Mr. David Susilo, PhD: ISF, Control4, CEDIA,
THX Certified Professional and HAA Member.
At CES in January, Sony re-introduced Triluminos backlighting system that used to be employed in their XBR8 TVs in 2008. However, this new backlighting method that they promise is no longer the multiple-colour LED to create the backlighting but utilizes an optical component produced by QD Vision, Inc. called “Color IQ” which uses quantum dots to help create light.
OK, so what are quantum dots?
Quantum dots are a “semiconductor nano-crystal technology” where tiny pieces of matter with unique properties, including the ability to emit light at very specific wavelengths. Sort of like microscopic pieces of glitter that glow green, red, or blue depending on their size.
Red, green, and blue spectrums for blue, green, and red quantum dots.(Credit: QD Vision)
All LCDs create these colors with filters. Plasma displays create them with phosphors that glow in the required color (similar to the way CRT tube TVs worked). OLED, depending on the company, is one or the other. LG’s method creates a “white” OLED then adds color filters (this is what I consider as “fake” OLED TV because essentially this TV will just be another LCD TV that uses WOLED backlighting instead of LED or CCFL).

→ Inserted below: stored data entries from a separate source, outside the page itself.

(** [SELECT COUNT] and [SUM(size)] of the rows a clause selects; SQLite's
    [SUM] fails when it leaves the 64-bit range. *)
Definition count_and_sum {row} (table : Tables -> list row) (clause : row -> bool)
    (size : row -> Z) : Tables -> option (Tables * (Z * Z)) :=
  fun t =>
    let rows := where_ clause (table t) in
    match i64_checked (sum_of size rows) with
    | Some sum => Some (t, (Z.of_nat (length rows), sum))
    | None => None
    end.

Definition query_revision : Tx Z :=
  let* revision := query revision in
  sql_lift (ok_or (u64_checked revision) (database "durable state revision is invalid")).

(** The sequence is an [i64] column: an addition that leaves the range does
    not store. *)
Definition next_sequence : Tx Z :=
  let* _ := statement map_database (fun t =>
    match i64_checked (sequence t + 1) with
    | Some next => Some (set_sequence t next, tt)
    | None => None
    end) in
  query sequence.

Definition store_revision (self : DurableStore) : Tx Z :=
  let* _ := lock self in
  let* revision := autocommit map_database (fun t => Some (t, revision t)) in
  sql_lift (ok_or (u64_checked revision) (database "durable state revision is invalid")).

(** ** Reads *)

Definition get (self : DurableStore) (key : string) : Tx (option string) :=
  let* _ := sql_lift (validate_key key (limits self)) in
  let* _ := lock self in
  autocommit map_database (fun t => Some (t, kv t !! key)).

Definition checkpoint (self : DurableStore) (name : string) : Tx (option string) :=
  let* _ := sql_lift (validate_key name (limits self)) in
  let* _ := lock self in
  autocommit map_database (fun t => Some (t, checkpoints t !! name)).

(** The shape the three [_at_revision] reads share. *)
Definition read_at_revision {A} (self : DurableStore) (expected_revision : Z) (message : string)
    (read : Tables -> A) : Tx A :=
  let* _ := lock self in
  in_transaction (
    let* current := query_revision in
    if negb (current =? expected_revision) then sql_err (conflict message)
    else
      let* value := query read in
      let* _ := commit_transaction in
      sql_ret value).

Definition get_at_revision (self : DurableStore) (key : string) (expected_revision : Z)
  : Tx (option string) :=
  let* _ := sql_lift (validate_key key (limits self)) in
  read_at_revision self expected_revision "durable state revision changed before read"
    (fun t => kv t !! key).

Definition checkpoint_at_revision (self : DurableStore) (name : string) (expected_revision : Z)
  : Tx (option string) :=
  let* _ := sql_lift (validate_key name (limits self)) in
  read_at_revision self expected_revision "durable state revision changed before checkpoint read"
    (fun t => checkpoints t !! name).

Definition in_bucket (bucket : string) (r : ObjectRow) : bool :=
  bool_decide (object_bucket r = bucket).
Definition is_object (bucket key : string) (r : ObjectRow) : bool :=
  bool_decide (object_bucket r = bucket) && bool_decide (object_key r = key).

(** [SELECT value FROM objects WHERE bucket = ?1 AND key = ?2]. *)
Definition find_object (t : Tables) (bucket key : string) : option ObjectRow :=
  head (where_ (is_object bucket key) (objects t)).

Definition object (self : DurableStore) (bucket key : string) : Tx (option string) :=
  let* _ := sql_lift (validate_identity bucket MAX_RESOURCE_NAME_BYTES) in
  let* _ := sql_lift (validate_key key (limits self)) in
  let* _ := lock self in
  autocommit map_database (fun t => Some (t, object_value <$> find_object t bucket key)).

Definition object_at_revision (self : DurableStore) (bucket key : string) (expected_revision : Z)
  : Tx (option string) :=
  let* _ := sql_lift (validate_identity bucket MAX_RESOURCE_NAME_BYTES) in
  let* _ := sql_lift (validate_key key (limits self)) in
  read_at_revision self expected_revision "durable state revision changed before object read"
    (fun t => object_value <$> find_object t bucket key).

Definition object_stats (self : DurableStore) (bucket : string) : Tx (Z * Z) :=
  let* _ := sql_lift (validate_identity bucket MAX_RESOURCE_NAME_BYTES) in
  let* _ := lock self in
  let* (count, bytes) := autocommit map_database
    (count_and_sum objects (in_bucket bucket) object_size) in
  sql_ret (usize_of count, usize_of bytes).

(** ** One staged mutation *)

(** [INSERT INTO objects .. ON CONFLICT(bucket, key) DO UPDATE]. *)
Definition upsert_object (bucket key value : string) (now_millis : Z) (t : Tables) : Tables :=
  set_objects t
    (match find_object t bucket key with
     | Some _ =>
         update_where (is_object bucket key)
           (fun r => mkObjectRow (object_bucket r) (object_key r) value (str_len value) now_millis)
           (objects t)
     | None => objects t ++ [mkObjectRow bucket key value (str_len value) now_millis]
     end).

Definition in_queue (queue : string) (r : JobRow) : bool := bool_decide (job_queue r = queue).
Definition has_id (id : string) (r : JobRow) : bool := bool_decide (job_row_id r = id).

(** [INSERT INTO queue_jobs .. ON CONFLICT(id) DO NOTHING], and the rows inserted. *)
Definition insert_job (queue id body : string) (sequence now_millis : Z) (t : Tables)
  : Tables * Z :=
  if existsb (has_id id) (queue_jobs t) then (t, 0)
  else (set_jobs t (queue_jobs t
          ++ [mkJobRow id queue sequence body 0 now_millis None None (str_len body) now_millis]), 1).

Definition put_object (policy : BucketPolicy) (bucket key value : string) (now_millis : Z)
  : Tx unit :=
  if (bucket_max_key_bytes policy <? str_len key) || (max_object_bytes policy <? str_len value) then
    sql_err (limit "durable object key or value exceeds its bucket bound")
  else
    let* previous := query (fun t => object_size <$> find_object t bucket key) in
    let* (count, bytes) := statement map_database
      (count_and_sum objects (in_bucket bucket) object_size) in
    if negb (is_some previous) && (max_objects policy <=? usize_of count) then
      sql_err (limit "durable object count exceeds its bucket bound")
    else
      let* retained := sql_lift (ok_or
        (match usize_checked (usize_of bytes - usize_of (default 0 previous)) with
         | Some retained => usize_checked (retained + str_len value)
         | None => None
         end) (limit "durable object accounting overflowed")) in
      if max_bucket_bytes policy <? retained then
        sql_err (limit "durable object bytes exceed their bucket bound")
      else
        let* _ := sql_lift (ok_or (i64_checked (str_len value))
          (limit "durable object size exceeds SQLite")) in
        execute (fun t => (upsert_object bucket key value now_millis t, tt)).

Samsung’s, Sony’s and Panasonic’s method has specific red, green, and blue OLED sub-pixels.
So where do quantum dots come in? Sony has a method.
Sony’s X900 and W900 lines
Three of Sony’s 2013 TVs will use quantum dots in their backlighting, in the guise of QD Vision’s Color IQ tech (the 65X900, 55X900, and 55W900). A traditional LED LCD uses blue LEDs, coated with a yellow phosphor, to create “white” light. While reasonably efficient compared to other technologies (i.e. CCFL LCDs and plasmas), this still creates a lot of “wasted” energy. Orange, for example, doesn’t make it past the color filters on the front of the TV (instead, red and green are combined to create orange).

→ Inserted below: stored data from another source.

Definition schedule_validate (p : SchedulePolicy) : result unit StateError :=
  if (interval p <? MIN_SCHEDULE_INTERVAL)
     || negb (valid_millis (interval p) MAX_SCHEDULE_INTERVAL)
     || (start_millis p <? 0)
     || negb (contains_range 1 MAX_SCHEDULE_CATCH_UP (max_catch_up p))
     || negb (contains_range 1 MAX_DELIVERY_ATTEMPTS (schedule_max_attempts p))
     || negb (valid_millis (schedule_lease p) MAX_DELIVERY_LEASE)
     || negb (valid_millis (schedule_backoff p) MAX_DELIVERY_BACKOFF)
     || (schedule_max_backoff p <? schedule_backoff p)
     || negb (valid_millis (schedule_max_backoff p) MAX_DELIVERY_BACKOFF)
     || negb (valid_millis (retention p) MAX_SCHEDULE_RETENTION)
     || negb (contains_range 1 MAX_RETAINED_FIRES (max_retained_fires p))
  then Err (limit "durable schedule policy is invalid")
  else Ok tt.

Fixpoint preflight_instants (now_millis : Z) (durations : list Duration) : result unit StateError :=
  match durations with
  | [] => Ok tt
  | duration :: durations' =>
      let? _ := checked_deadline now_millis duration in
      let? millis := ok_or (i64_checked (as_millis duration))
        (limit "durable retention exceeds i64") in
      let? _ := ok_or (i64_checked (now_millis - millis))
        (limit "durable retention horizon overflowed") in
      preflight_instants now_millis durations'
  end.

Definition validate_instant (p : SchedulePolicy) (now_millis : Z) : result unit StateError :=
  let? _ := schedule_validate p in
  preflight_instants now_millis [schedule_lease p; schedule_max_backoff p; retention p].

Definition interval_millis (p : SchedulePolicy) : option Z :=
  match i64_checked (as_millis (interval p)) with
  | Some millis => if 0 <? millis then Some millis else None
  | None => None
  end.

(** [attempts.saturating_sub(1).clamp(0, 16)], then [2u32.saturating_pow]. *)
Definition backoff_exponent (attempts : Z) : Z :=
  Z.min (Z.max (Z.max (attempts - 1) i64_min) 0) 16.

Definition backoff_for (base maximum : Duration) (attempts : Z) : Duration :=
  Z.min (duration_saturating_mul base (Z.min (2 ^ backoff_exponent attempts) u32_max)) maximum.

(** ** Deliveries and dispositions *)

Record JobDelivery : Type := mkJobDelivery {
  delivery_lease : JobLease;
  delivery_body : string;
  delivery_attempt : Z;
  delivery_max_attempts : Z;
  delivery_enqueued_at : Z;
}.

Inductive JobDisposition : Type :=
| Retried (visible_at_millis : Z)
| DeadLettered
| Lost.

Record DeadLetterEntry : Type := mkDeadLetterEntry {
  entry_id : string;
  entry_attempts : Z;
  entry_reason : string;
  entry_failed_at : Z;
  entry_body : string;
}.

Record FireDelivery : Type := mkFireDelivery {
  fire_delivery_lease : FireLease;
  fire_delivery_attempt : Z;
  fire_delivery_max_attempts : Z;
}.

Record ScheduleCatchUp : Type := mkScheduleCatchUp {
  materialized : Z;
  skipped : Z;
  cursor_due_millis : Z;
}.

Record ObjectEntry : Type := mkObjectEntry {
  listed_key : string;
  listed_size : Z;
  listed_updated_at : Z;
}.

Definition job_id (bytes : string) : result string StateError :=
  if str_len bytes =? 16 then Ok bytes
  else Err (database "durable queue job identity is invalid").

(** ** Reasons *)

(** [is_char_boundary]: the ends, and every byte that does not continue a
    UTF-8 character. *)
Definition is_char_boundary (text : bytes) (index : nat) : bool :=
  match index with
  | O => true
  | _ =>
      match text !! index with
      | Some b => ((byte_val b <? 0x80) || (0xC0 <=? byte_val b))%N
      | None => (index =? length text)%nat
      end
  end.

(** [while end > 0 && !reason.is_char_boundary(end) { end -= 1 }]. *)
Fixpoint floor_boundary (text : bytes) (fin : nat) : nat :=
  match fin with
  | O => O
  | S fin' => if is_char_boundary text fin then fin else floor_boundary text fin'
  end.

Definition MAX_REASON_BYTES : nat := 256.

Definition one_line (b : byte) : byte :=
  if (byte_val b =? 10)%N || (byte_val b =? 13)%N || (byte_val b =? 0)%N then " "%char else b.

Definition bounded_reason (reason : string) : string :=
  let text := bytes_of reason in
  let fin := floor_boundary text (Nat.min (length text) MAX_REASON_BYTES) in
  str_of (map one_line (take fin text)).

Section Operations.
Context `{Faults}.

Abbreviation Tx A := (Sql Tables StateError A).

(** ** Dead letters *)

Definition dead_in (queue : string) (r : DeadRow) : bool := bool_decide (dead_queue r = queue).

(** The ids of [ORDER BY sequence DESC LIMIT -1 OFFSET limit]. *)
Definition surplus_dead (queue : string) (limit : Z) (rows : list DeadRow) : list string :=
  map dead_id (drop (Z.to_nat limit) (order_desc dead_sequence (where_ (dead_in queue) rows))).

Definition drop_surplus_dead (queue : string) (limit : Z) (rows : list DeadRow) : list DeadRow :=
  delete_where (fun r => dead_in queue r && bool_decide (dead_id r ∈ surplus_dead queue limit rows))
    rows.

Definition enforce_dead_letter_bounds (queue : string) (policy : QueuePolicy) : Tx unit :=
  let* bound := sql_lift (ok_or (i64_checked (dead_letter_max_entries policy))
    (limit "dead-letter entry bound exceeds i64")) in
  execute (fun t => (set_dead t (drop_surplus_dead queue bound (queue_dead t)), tt)).

Definition cleanup_dead_letters (queue : string) (policy : QueuePolicy) (now_millis : Z) : Tx unit :=
  let* ttl := sql_lift (ok_or (i64_checked (as_millis (dead_letter_ttl policy)))
    (limit "dead-letter retention exceeds i64")) in
  let* horizon := sql_lift (ok_or (i64_checked (now_millis - ttl))
    (limit "dead-letter retention horizon overflowed")) in
  let* _ := execute (fun t =>
    (set_dead t (delete_where (fun r => dead_in queue r && (dead_failed_at r <=? horizon))
                   (queue_dead t)), tt)) in
  enforce_dead_letter_bounds queue policy.

(** [INSERT INTO queue_dead .. ON CONFLICT(id) DO UPDATE]. *)
Definition upsert_dead (row : DeadRow) (rows : list DeadRow) : list DeadRow :=
  let same r := bool_decide (dead_id r = dead_id row) in
  if existsb same rows then
    update_where same (fun r =>
      mkDeadRow (dead_id r) (dead_queue r) (dead_sequence r) (dead_body r)
        (dead_attempts row) (dead_reason row) (dead_size r) (dead_failed_at row)) rows
  else rows ++ [row].

Definition dead_letter (row : DeadRow) (policy : QueuePolicy) : Tx unit :=
  let* _ := execute (fun t =>
    (set_jobs t (delete_where (has_id (dead_id row)) (queue_jobs t)), tt)) in
  let* _ := execute (fun t => (set_dead t (upsert_dead row (queue_dead t)), tt)) in
  enforce_dead_letter_bounds (dead_queue row) policy.

(** ** Reserving and failing a job *)

(** Visible, and not under a live lease. *)
Definition ready (queue : string) (now_millis : Z) (r : JobRow) : bool :=
  bool_decide (job_queue r = queue) && (job_visible_at r <=? now_millis)
  && match job_lease_until r with None => true | Some until => until <=? now_millis end.

Definition next_job (queue : string) (now_millis : Z) (t : Tables) : option JobRow :=
  head (order_asc job_sequence (where_ (ready queue now_millis) (queue_jobs t))).

(** [SET attempts = ?1, owner = ?2, lease_until = ?3]. *)
Definition lease_job (attempts : Z) (owner : string) (until : Z) (r : JobRow) : JobRow :=
  mkJobRow (job_row_id r) (job_queue r) (job_sequence r) (job_body r) attempts (job_visible_at r)
    (Some until) (Some owner) (job_size r) (job_enqueued_at r).

Definition exhausted_reason : string := "attempt limit exhausted before delivery".

Fixpoint reserve_scan (scan : nat) (queue : string) (policy : QueuePolicy) (owner : string)
    (now_millis : Z) : Tx (option JobDelivery) :=
  match scan with
  | O =>
      let* _ := commit_transaction in
      sql_ret None
  | S scan' =>
      let* candidate := query (next_job queue now_millis) in
      match candidate with
      | None =>
          let* _ := commit_transaction in
          sql_ret None
      | Some row =>
          let* id := sql_lift (job_id (job_row_id row)) in
          let* next_attempt := sql_lift (ok_or (i64_checked (job_attempts row + 1))
            (limit "durable queue attempt count overflowed")) in
          if queue_max_attempts policy <? next_attempt then
            let* _ := dead_letter
              (mkDeadRow id queue (job_sequence row) (job_body row) (job_attempts row)
                 exhausted_reason (job_size row) now_millis) policy in
            reserve_scan scan' queue policy owner now_millis
          else
            let* until := sql_lift (checked_deadline now_millis (queue_lease policy)) in
            let* _ := execute (fun t =>
              (set_jobs t (update_where (has_id id) (lease_job next_attempt owner until)
                             (queue_jobs t)), tt)) in
            let* _ := commit_transaction in
            sql_ret (Some (mkJobDelivery (mkJobLease id queue owner) (job_body row)
              (u32_or_max next_attempt) (queue_max_attempts policy) (job_enqueued_at row)))
      end
  end.

Definition queue_instants (policy : QueuePolicy) : list Duration :=
  [queue_lease policy; queue_max_backoff policy; dead_letter_ttl policy].

Definition reserve_job (self : DurableStore) (queue : string) (policy : QueuePolicy)
    (owner : string) (now_millis : Z) : Tx (option JobDelivery) :=
  let* _ := sql_lift (queue_validate policy) in
  let* _ := sql_lift (validate_identity queue MAX_RESOURCE_NAME_BYTES) in
  let* _ := sql_lift (preflight_instants now_millis (queue_instants policy)) in
  let* _ := lock self in
  in_transaction (
    let* _ := cleanup_dead_letters queue policy now_millis in
    reserve_scan (Z.to_nat (Z.min (max_depth policy) MAX_RESERVATION_SCAN))
      queue policy owner now_millis).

Triluminos uses blue LEDs, but instead of coating them with a yellow phosphor, the blue light from the LEDs passes through the Color IQ optical element containing red and green quantum dots. So the blue LEDs have two functions: create blue light, but also energize red- and green-emitting quantum dots so they in turn can create red and green light. About two-thirds of the light created by the blue LEDs is used to excite the QDs.
This diagram is a top-down view of one side of two edge-lit LCDs (the front is “up” in this case,
the back is “down”). The upper image shows a traditional “white” LED (blue, with yellow phosphor).
The lower image is the method used in Sony’s Triluminos: a blue LED that passes through
red and green quantum dots. This RGB light bounces off the light guide, and out through the liquid
crystal and other layers just like a regular LCD TV.(Credit: QD Vision)
How dots can help TV colour rendition
Sony claims its new backlight technology allows for a wider color gamut compared to LCD TVs using “white” LEDs, as in more potential colors. Since all modern TVs are fully capable of reproducing every colour in all current HDTV content, this is a bit of marketing hyperbole.
However, the benefits of this could go beyond cool, futuristic tech and marketing. When I’ve reviewed LED-lit projectors, I’ve found that the color possible from RGB LEDs looks more realistic than the same SMPTE/THX/ISF/Rec. 709-calibrated colours created by colour filters (DLP) or dichromatic mirrors (LCD/LCOS) as lit by UHP lamps. One TV engineer I asked about this phenomenon replied “LEDs are like painting with purer paint.”
I often remarks in my observations on the bluish cast seen on most (if not all) conventional LED-based TVs compared to plasma sets. It’s usually most prevalent in dark areas, but often times I still see a slight bluish ‘coldness’ in brighter material and skin tones too. In some cases I still see it despite the seemingly excellent color measurements from my calibration instruments.
So it’s possible that even with the same measured color points, quantum dot-enhanced displays could produce more realistic color. Will they? Will the color mixing required to create Rec. 709 from wildly oversaturated color points cause other issues? What effect will the color filters, which are still necessary on LCDs, have on this “purer” light? These are questions I can’t answer until I review the X900 series and any future TVs with quantum dots.
The current generation of quantum dot technology requires a primary light source like the blue LEDs in Sony’s Triluminos. This won’t always necessarily be the case. It will be possible to excite the quantum dots directly. This could be a full QD backlight, but it could be more. How about a direct-emissive display like OLED but instead of using Organic Light-Emitting Diodes, its sub-pixels filled with red, green, or blue quantum dots. QD Vision calls this a “QLED,” and it could have similar performance characteristics as OLED (such as truly infinite contrast ratio IF they are used in a full-backlight fashion and not only the edge-lit like today). Will it be easier to produce, offer better color, or have even lower power consumption? At this point, I have no idea. One thing for sure, however, unlike the premature death of blue pixels in OLED displays, Quantum Dots will NOT have that problem.